Schermer took a breath, no longer enjoying himself at all. “No.”

“And what about espresso?”

“What about it?”

“It was a rather large percentage of the coffee sold at BBW, was it not?”

“Yes, it was.”

“Do you know the exact percentage, Mr. Schermer?”

“No.”

“And espresso is roasted differently than other blends of coffee, is it not?”

“Yes.”

Hardy, hammering the man mercilessly, decided to back off for a moment lest to the jury he come across as unsympathetic.
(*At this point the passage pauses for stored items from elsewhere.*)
Lemma dump_chars_ok buffer off p c out : octets_at buffer (off + p) c →
  0 ≤ p → p mod 16 = 0 → (0 < length c ≤ 16)%nat →
  dump_chars buffer off (p + Z.of_nat (length c) - 1) out = Ok (out ++ (dump_char <$> c)).
Proof.
  intros Hc Hp0 Hp Hl. unfold dump_chars.
  assert ((p + Z.of_nat (length c) - 1) mod 16 = Z.of_nat (length c) - 1) as Em.
  { rewrite (Z.div_mod p 16), Hp by lia. rewrite Z.add_0_r.
    replace (16 * (p / 16) + Z.of_nat (length c) - 1) with (Z.of_nat (length c) - 1 + (p / 16) * 16) by lia.
    rewrite Z.mod_add by lia. apply Z.mod_small. lia. }
  rewrite Em. replace (Z.to_nat _) with (length c) by lia. rewrite <-bind_singleton. apply for_emit.
  intros j x o Hx. replace (off + _) with (off + p + Z.of_nat j) by lia. by rewrite (Hc _ _ Hx).
Qed.

(** One row. *)
Lemma dump_row buffer off len p c out :
  octets_at buffer (off + p) c → 0 ≤ p → p mod 16 = 0 → (0 < length c ≤ 16)%nat →
  p + Z.of_nat (length c) ≤ len < 2 ^ 32 → (length c = 16%nat ∨ p + Z.of_nat (length c) = len) →
  for_ (length c) p (dump_step buffer off len) out = Ok (out ++ dump_line c).
Proof.
  intros Hc Hp0 Hp Hl Hlen Hend. set (n := (length c - 1)%nat).
  assert (∀ j, (j < 16)%nat → (p + Z.of_nat j) mod 16 = Z.of_nat j) as Hm.
  { intros j Hj. rewrite (Z.div_mod p 16), Hp by lia. rewrite Z.add_0_r, Z.add_comm, Z.mul_comm, Z.mod_add by lia.
    apply Z.mod_small. lia. }
  assert (u32 (len - 1) = len - 1) as Hu by (apply u32_small; lia).
  replace (length c) with (n + 1)%nat by lia. rewrite for_add.
  rewrite <-(length_take_le c n) at 1 by lia.
  rewrite (for_emit (take n c) dump_cell).
  2:{ intros j x o Hx. apply lookup_take_Some in Hx as [Hx Hj]. unfold dump_step.
      replace (off + _) with (off + p + Z.of_nat j) by lia. rewrite (Hc _ _ Hx). cbn [mbind res_bind].
      rewrite Hu, Hm by lia.
      destruct (Z.eqb_spec (Z.of_nat j) 15), (Z.eqb_spec (p + Z.of_nat j) (len - 1)); try lia. done. }
  cbn [mbind res_bind for_]. destruct (c !! n) as [x|] eqn:Ex; [|apply lookup_ge_None in Ex; lia].
  assert (take n c ++ [x] = c) as Et by (rewrite <-take_S_r by done; apply take_ge; lia).
  unfold dump_step. replace (off + (p + Z.of_nat n)) with (off + p + Z.of_nat n) by lia.
  rewrite (Hc _ _ Ex). cbn [mbind res_bind]. rewrite Hu, Hm by lia.
  replace ((Z.of_nat n =? 15) || (p + Z.of_nat n =? len - 1)) with true
    by (symmetry; apply orb_true_iff; rewrite !Z.eqb_eq; lia).
  replace (p + Z.of_nat n) with (p + Z.of_nat (length c) - 1) by lia.
  rewrite (dump_chars_ok buffer off p c) by done. cbn [mbind res_bind]. f_equal.
  assert (c ≫= dump_cell = (take n c ≫= dump_cell) ++ fmt_02x x ++ cs " ") as Eb.
  { rewrite <-Et at 1. rewrite bind_app, bind_cons. cbn [mbind list_bind]. by rewrite app_nil_r. }
  unfold dump_line. rewrite Eb.
  unfold dump_pad. replace (p + Z.of_nat (length c) - 1) with (p + Z.of_nat n) by lia. rewrite Hm by lia.
  replace (Z.to_nat (15 - Z.of_nat n)) with (16 - length c)%nat by lia.
  by rewrite <-!(assoc_L (++)).
Qed.
(* ===== verification/EpollServer.v ===== *)
(** * Servers with [epoll] ([alsp/src/7.io_multiplexing/io_epoll.c], [io_epoll_trigger.c])

    Both programs accept connections and read from those that [epoll_wait]
    reports; they differ in how many bytes they ask [recv] for, and the second
    one, compiled with [ENABLE_EPOLLET], asks for edge-triggered events.  The code
    for out-of-band data is compiled out; messages, and the calls whose result is
    only printed, are not modelled.

    The kernel's side is modelled as it is documented: a connection has the bytes
    that arrived and were not read, and whether its peer has closed it.  A
    level-triggered descriptor is reported as long as there is something to read,
    an edge-triggered one once after something has arrived ([ready]).  Which of
    the calls fail, and the events that [epoll_wait] stores, are arguments.  The
    fields [c_sent] and [c_got] and the list [ended_] are auxiliary: they record
    what arrived and what was read, and the program does not read them. *)

From stdpp Require Import base gmap list relations.
From Stdlib Require Import ZArith Lia.
From S2P Require Import Prelude.

Local Open Scope Z_scope.

Definition EPOLLIN : Z := 0x1.
Definition EPOLLERR : Z := 0x8.
(** The number of elements of [ep_events]. *)
Definition N_EVENTS : nat := Z.to_nat 1024.
Definition DFL_OPEN_MAX_FILES : Z := 8192.
(** [max_open_files], from what [sysconf] returns. *)
Definition max_files (open_max : Z) : Z := Z.min open_max DFL_OPEN_MAX_FILES.

Record conn := Conn { inbuf : list Z; fin : bool; c_sent : list Z; c_got : list Z }.
Definition new_conn : conn := Conn [] false [] [].
#[export] Instance conn_eq_dec : EqDecision conn.
Proof. solve_decision. Defined.

(** The epoll instance (the descriptors in it, and those of which an edge is to
    be reported), the open connections and those that wait to be accepted, with
    the descriptor they will get. *)
Record world := World {
  interest : gset Z; ready : gset Z; conns : gmap Z conn; backlog : list (Z * conn); ended_ : list conn
}.
Definition with_interest i r w := World i r (conns w) (backlog w) (ended_ w).
Definition with_conns c w := World (interest w) (ready w) c (backlog w) (ended_ w).
Definition with_backlog b w := World (interest w) (ready w) (conns w) b (ended_ w).

Section server.
(** [ENABLE_EPOLLET]; the bytes asked for; the listener; the limit of events. *)
Context (edge : bool) (recv_len : nat) (fd_listener : Z) (max_open_files : nat).

(** There is something to read, or to accept. *)
Definition readable (w : world) (fd : Z) : Prop :=
  if decide (fd = fd_listener) then backlog w ≠ []
  else match conns w !! fd with Some c => inbuf c ≠ [] ∨ fin c = true | None => False end.
#[export] Instance readable_dec w fd : Decision (readable w fd).
Proof. unfold readable. destruct (decide _); [apply _|]. destruct (conns w !! fd); apply _. Defined.

(** An edge at [fd]. *)
Definition trigger (fd : Z) (w : world) : world :=
  if edge && bool_decide (fd ∈ interest w) then with_interest (interest w) ({[fd]} ∪ ready w) w else w.

(** The answers of a round: how many connections [accept] returns before it
    fails, of those that wait; whether [epoll_ctl] and [recv] succeed. *)
Record answers := Answers { accept_n : nat; ctl_ok : Z → bool; recv_ok : Z → bool }.

(** [epoll_ctl (efd, EPOLL_CTL_ADD, fd, &ev)]. *)
Definition add_ev (a : answers) (fd : Z) (w : world) : Z * world :=
  if ctl_ok a fd then
    let w := with_interest ({[fd]} ∪ interest w) (ready w) w in
    (0, if decide (readable w fd) then trigger fd w else w)
  else (-1, w).
(** [epoll_ctl (efd, EPOLL_CTL_DEL, fd, NULL)] and [close]. *)
Definition del_ev (a : answers) (fd : Z) (w : world) : Z * world :=
  if ctl_ok a fd then
    (0, World (interest w ∖ {[fd]}) (ready w ∖ {[fd]}) (delete fd (conns w)) (backlog w)
          (ended_ w ++ option_list (conns w !! fd)))
  else (-1, w).
(** The macros [ADD_EV] and [DEL_EV]. *)
Definition or_exit (r : Z * world) : res world := if r.1 =? -1 then Err (Exited 1) else Ok r.2.
Definition ADD_EV (a : answers) (fd : Z) (w : world) : res world := or_exit (add_ev a fd w).
Definition DEL_EV (a : answers) (fd : Z) (w : world) : res world := or_exit (del_ev a fd w).

(** [accept] until it fails. *)
Fixpoint accept_loop (a : answers) (n : nat) (w : world) : res world :=
  match n, backlog w with
  | S n, (fd, c) :: b =>
      w ← ADD_EV a fd (with_conns (<[fd := c]> (conns w)) (with_backlog b w));
      accept_loop a n w
  | _, _ => Ok w
  end.

(** [recv] and what follows.  Of a socket with nothing to read it blocks; of the
    listener, which is in no connection, it fails. *)
Definition recv_step (a : answers) (fd : Z) (w : world) : res world :=
  match conns w !! fd with
  | None => Ok w
  | Some c =>
      if negb (recv_ok a fd) then Ok w
      else
        match inbuf c with
        | [] => if fin c then DEL_EV a fd w else Err OutOfFuel
        | _ =>
            let data := take recv_len (inbuf c) in
            Ok (with_conns (<[fd := Conn (drop recv_len (inbuf c)) (fin c) (c_sent c) (c_got c ++ data)]> (conns w)) w)
        end
  end.

(** The body of the loop over the events.  With [ENABLE_EPOLLET] there is no
    [continue] after the loop that accepts. *)
Definition has (flag events : Z) : bool := negb (Z.land events flag =? 0).
Definition serve (a : answers) (ev : Z * Z) (w : world) : res world :=
  let '(fd, events) := ev in
  if has EPOLLIN events then
    if fd =? fd_listener then
      w ← accept_loop a (accept_n a) w;
      if edge then recv_step a fd w else Ok w
    else recv_step a fd w
  else if has EPOLLERR events then Ok w
  else Ok w.
Fixpoint serve_loop (a : answers) (evs : list (Z * Z)) (w : world) : res world :=
  match evs with [] => Ok w | ev :: evs => w ← serve a ev w; serve_loop a evs w end.

(** The descriptors with something to report. *)
Definition pending (w : world) : gset Z :=
  if edge then filter (readable w) (ready w) else filter (readable w) (interest w).
(** What [epoll_wait] may store: events of different descriptors of the instance,
    no more than it is asked for, with [EPOLLIN] exactly for those in [pending],
    all of which are stored if there is room. *)
Definition ev_ok (w : world) (ev : Z * Z) : Prop :=
  ev.1 ∈ interest w ∧ (has EPOLLIN ev.2 = true ↔ ev.1 ∈ pending w).
Definition events_ok (w : world) (evs : list (Z * Z)) : Prop :=
  NoDup evs.*1 ∧ (0 < length evs ≤ max_open_files)%nat ∧ Forall (ev_ok w) evs ∧
  ((length evs < max_open_files)%nat → pending w ⊆ list_to_set evs.*1).
#[export] Instance ev_ok_dec w ev : Decision (ev_ok w ev).
Proof. unfold ev_ok. apply _. Defined.
#[export] Instance events_ok_dec w evs : Decision (events_ok w evs).
Proof. unfold events_ok. apply _. Defined.

(** A round of the main loop; [None] where [epoll_wait] cannot store this.  The
    array of events has 1024 elements. *)
Definition round (a : answers) (evs : list (Z * Z)) (w : world) : option (res world) :=
  if decide (events_ok w evs) then
    Some (if decide (length evs ≤ N_EVENTS)%nat
          then serve_loop a evs (with_interest (interest w) (ready w ∖ list_to_set evs.*1) w)
          else Err BadAccess)
  else None.

(** What happens outside: a client connects and will get [fd]; bytes arrive; a
    peer closes its connection. *)
Inductive net : Set := Connect (fd : Z) | Data (fd : Z) (bytes : list Z) | Close (fd : Z).
Definition deliver (bytes : list Z) (close : bool) (c : conn) : conn :=
  Conn (inbuf c ++ bytes) (fin c || close) (c_sent c ++ bytes) (c_got c).
Definition arrive (fd : Z) (bytes : list Z) (close : bool) (w : world) : option world :=
  match conns w !! fd with
  | Some c =>
      if fin c then None
      else Some (trigger fd (with_conns (<[fd := deliver bytes close c]> (conns w)) w))
  | None =>
      match list_find (λ x, x.1 = fd ∧ fin x.2 = false) (backlog w) with
      | Some (i, x) => Some (with_backlog (<[i := (fd, deliver bytes close x.2)]> (backlog w)) w)
      | None => None
      end
  end.
Definition happens (n : net) (w : world) : option world :=
  match n with
  | Connect fd =>
      if decide (fd ∉ dom (conns w) ∧ fd ∉ (backlog w).*1 ∧ fd ≠ fd_listener ∧ fd ∉ interest w)
      then Some (trigger fd_listener (with_backlog (backlog w ++ [(fd, new_conn)]) w)) else None
  | Data fd bytes => if decide (bytes = []) then None else arrive fd bytes false w
  | Close fd => arrive fd [] true w
  end.

(** [main] until the loop; the results of [socket], [fcntl] and [bind], of
    [epoll_create] and of [calloc]. *)
Definition epoll_start (a : answers) (socket_ok fcntl_ok bind_ok epoll_ok calloc_ok : bool) : res world :=
  if negb socket_ok then Err (Exited 1)
  else if negb fcntl_ok then Err (Exited 1)
  else if negb bind_ok then Err (Exited 1)
  else if negb epoll_ok then Err (Exited 1)
  else if negb calloc_ok then Err (Exited 1)
  else ADD_EV a fd_listener (World ∅ ∅ ∅ [] []).

(** The program runs and the network goes on. *)
Inductive step (w : world) : res world → Prop :=
| step_round a evs r : round a evs w = Some r → step w r
| step_net n w' : happens n w = Some w' → step w (Ok w').
Inductive reach : res world → Prop :=
| reach_start a : reach (epoll_start a true true true true true)
| reach_step w r : reach (Ok w) → step w r → reach r.
End server.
He walked back to his desk, took a sip of water, gave half a nod first to his client and then to Joel Townshend and Harlen Fisk, sitting next to one another in the front row. He pulled his legal pad over and pretended to read from it, then turned and came back to his place in the center of the courtroom.

“Mr. Schermer, at the beginning of this cross-examination testimony, you said that your analysis of raw coffee bought versus coffee served was merely an estimate with a margin for error, isn’t that true?”